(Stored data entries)
* * *

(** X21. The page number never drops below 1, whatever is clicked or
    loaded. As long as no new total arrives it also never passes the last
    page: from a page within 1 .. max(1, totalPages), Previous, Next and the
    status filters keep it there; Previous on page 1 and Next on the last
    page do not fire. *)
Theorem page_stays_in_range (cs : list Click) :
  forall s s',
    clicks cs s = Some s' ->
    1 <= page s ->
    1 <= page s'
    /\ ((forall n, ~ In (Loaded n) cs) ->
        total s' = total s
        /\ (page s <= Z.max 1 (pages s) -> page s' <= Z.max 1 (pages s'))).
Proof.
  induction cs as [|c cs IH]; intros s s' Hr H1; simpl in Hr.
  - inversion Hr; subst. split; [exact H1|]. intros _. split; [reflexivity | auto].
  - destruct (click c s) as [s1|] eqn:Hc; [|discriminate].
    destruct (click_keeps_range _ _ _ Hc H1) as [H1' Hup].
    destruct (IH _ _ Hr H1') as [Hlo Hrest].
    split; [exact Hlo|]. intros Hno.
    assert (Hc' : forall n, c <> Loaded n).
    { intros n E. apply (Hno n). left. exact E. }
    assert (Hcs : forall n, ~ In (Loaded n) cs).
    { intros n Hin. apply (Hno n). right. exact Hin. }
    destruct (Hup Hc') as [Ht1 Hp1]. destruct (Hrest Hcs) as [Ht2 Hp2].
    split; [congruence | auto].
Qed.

* * *

• _What to work on_: The data above is to be restated line for line, word for word.

• _The answer_:
(** X21. The page number never drops below 1, whatever is clicked or
    loaded. As long as no new total arrives it also never passes the last
    page: from a page within 1 .. max(1, totalPages), Previous, Next and the
    status filters keep it there; Previous on page 1 and Next on the last
    page do not fire. *)
Theorem page_stays_in_range (cs : list Click) :
  forall s s',
    clicks cs s = Some s' ->
    1 <= page s ->
    1 <= page s'
    /\ ((forall n, ~ In (Loaded n) cs) ->
        total s' = total s
        /\ (page s <= Z.max 1 (pages s) -> page s' <= Z.max 1 (pages s'))).
Proof.
  induction cs as [|c cs IH]; intros s s' Hr H1; simpl in Hr.
  - inversion Hr; subst. split; [exact H1|]. intros _. split; [reflexivity | auto].
  - destruct (click c s) as [s1|] eqn:Hc; [|discriminate].
    destruct (click_keeps_range _ _ _ Hc H1) as [H1' Hup].
    destruct (IH _ _ Hr H1') as [Hlo Hrest].
    split; [exact Hlo|]. intros Hno.
    assert (Hc' : forall n, c <> Loaded n).
    { intros n E. apply (Hno n). left. exact E. }
    assert (Hcs : forall n, ~ In (Loaded n) cs).
    { intros n Hin. apply (Hno n). right. exact Hin. }
    destruct (Hup Hc') as [Ht1 Hp1]. destruct (Hrest Hcs) as [Ht2 Hp2].
    split; [congruence | auto].
Qed.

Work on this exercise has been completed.